- Author:
Kyoung Jin PARK
1
;
Dong Kyung CHANG
;
Hee Cheol KIM
;
Jong Won KIM
Author Information
- Publication Type:Original Article
- Keywords: Korean; Lynch syndrome; Mismatch repair gene; Pathogenic variant
- MeSH: Asian Continental Ancestry Group; Colorectal Neoplasms; Colorectal Neoplasms, Hereditary Nonpolyposis*; Endometrial Neoplasms; Female; Genetic Testing; Humans; Korea; Microsatellite Instability; Ovarian Neoplasms; Stomach Neoplasms
- From:Laboratory Medicine Online 2018;8(4):156-166
- CountryRepublic of Korea
- Language:English
- Abstract: BACKGROUND: The phenotypic and genetic spectrum of Lynch syndrome (LS) seems to differ according to ethnicity.

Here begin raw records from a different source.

Lemma r_done v n (P : unit -> pmcore -> Z -> Prop) :
  P tt (v_set_work v (v_queue v) (v_timers v) None) n -> runs (K := K) work_done v n P.
Proof. apply (r_work (fun _ _ => false) id id (fun _ => None)). Qed.

Lemma worked_update v p c c' v' w q : update v p c c' v' -> v_queue v = w :: q -> client_of w = Some p -> v_queue v' = q ->
  (w = WorkActivate p -> c_state c' = after_activate (c_state c) /\ c_complete c' = true) ->
  (w = WorkDeactivate p -> c_state c' = after_timer (c_state c)) ->
  worked v (v_set_work v' (v_queue v') (v_timers v') None).
Proof.
  intros U Hq Hw Hq' Ha Hd. pose proof (u_live _ _ _ _ _ U) as Hl.
  assert (Hl' : live v' p c') by (by rewrite (update_live _ _ _ _ _ _ _ U), decide_True).
  assert (Hc : forall d, live v p d -> d = c) by (unfold live in *; naive_solver). split; cbn; rewrite ?Hq; cbn.
  - destruct (update_kept _ _ _ _ _ U) as [Hk1 Hk2]. by split.
  - done.
  - done.
  - intros r d Hr Hne. change (live v' r d). rewrite (update_live _ _ _ _ _ _ _ U), decide_False; [done|]. congruence.
  - intros r d Hr [= ->]. cbn in Hw. injection Hw as ->. rewrite (Hc d Hr). exists c'. split; [exact Hl'|auto].
  - intros r d Hr [= ->]. cbn in Hw. injection Hw as ->. rewrite (Hc d Hr). exists c'. split; [exact Hl'|auto].
Qed.

Lemma work_runs v o : pm_ok v -> v_running v = None -> 0 <= o ->
  runs (K := K) work v (o + votes v) (fun _ v' n' => pm_ok v' /\ n' = o + votes v' /\
    match v_queue v with [] => v' = v | _ => worked v v' end).
Proof.
  intros Hok Hi Ho. apply (t_alone wait_never), (t_bind (K := K) wait_never (sec take_work)), t_sec. destruct (v_queue v) as [|w q] eqn:Hq.
  { unfold take_work. apply r_bind, r_xget. intros x _ _ Hx _ _ _ _ _. rewrite Hx, Hq. by apply r_ret, t_ret. }
  apply r_take with w q; [done|]. apply t_bind.
  assert (Hin : w ∈ v_queue v) by (rewrite Hq; constructor). destruct w as [p|p|]; cbn [work_func].
  - destruct (ok_works v Hok p) as [c Hc]; [by left|]. apply t_activate_work with c; [done..|].
    intros v' Hok' U Hq' _. apply t_sec, r_done. split_and!; [by apply ok_running|done|].
    destruct (activated_same c) as (_ & ? & _ & ?). by eapply worked_update.
  - destruct (ok_works v Hok p) as [c Hc]; [by right; left|]. apply t_deactivate_work with c; [done..|].
    intros v' Hok' U Hq' _. apply t_sec, r_done. split_and!; [by apply ok_running|done|].
    destruct (timer_done_same c) as (_ & ? & _). by eapply worked_update.
  - assert (Hok' : pm_ok (v_set_work v q (v_timers v) (Some WorkScale))).
    { apply ok_scale_work; [done| |done|]. { pose proof (ok_queue v Hok) as H. rewrite Hq in H. by apply NoDup_cons in H as [_ ?]. }
      intros p. by split; apply (item_in v _ q Hq). }
    unfold clock_scaling_func. apply t_bind, t_scaling; [done|]. apply t_ret, t_sec, r_done.
    split_and!; [by apply (ok_running _ None) in Hok'|done|]. split; cbn; rewrite ?Hq; try done.
    split; [done|]. intros p c Hc. by exists c.
Qed.

Lemma queued_at v (s : pmst * K) : at_core v s -> queued s = length (v_queue v).
Proof. intros [Hs _]. revert Hs. unfold core, queued. destruct (pm_ctx (fst s)); [|done]. by intros [= <-]. Qed.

The aim of this study was to investigate the clinical, pathological, and genetic features of LS in a large sample of Korean patients. METHODS: We enrolled a total of 232 patients who fulfilled the revised Bethesda criteria (81%, 232/286) from 286 individuals who underwent genetic screening for LS (MLH1, MSH2, and MSH6 sequencing) in the Samsung Medical Center in Korea from 2004 to 2015. Histopathologic findings, microsatellite instability data, and clinical information were collected. RESULTS: We identified 61 different pathogenic or likely pathogenic variants (39 in MLH1, 20 in MSH2, and 2 in MSH6), including 4 novel variants, in 101 unrelated Korean patients (101/232, 44%). When multiple tumor manifestations in a single patient were individually considered, there were 285 cancers recorded from 232 cases. A diverse spectrum of tumors, including colorectal cancer, endometrial cancer, stomach cancer, and ovary cancer, was observed. Patients with genetic alterations were more closely associated with a family history of cancers, double primary cancers, and the development of secondary neoplasms than patients without genetic alterations (P < 0.0001, P=0.0052, and P=0.0010, respectively). CONCLUSIONS: We report the distribution of pathogenic variants in MLH1, MSH2, and MSH6, as well as the tumor spectrum, in a large sample of Korean patients with LS. Genetic testing could be an effective stratification strategy for surveillance of LS. This study sheds light on the genetic features of Asian patients with LS.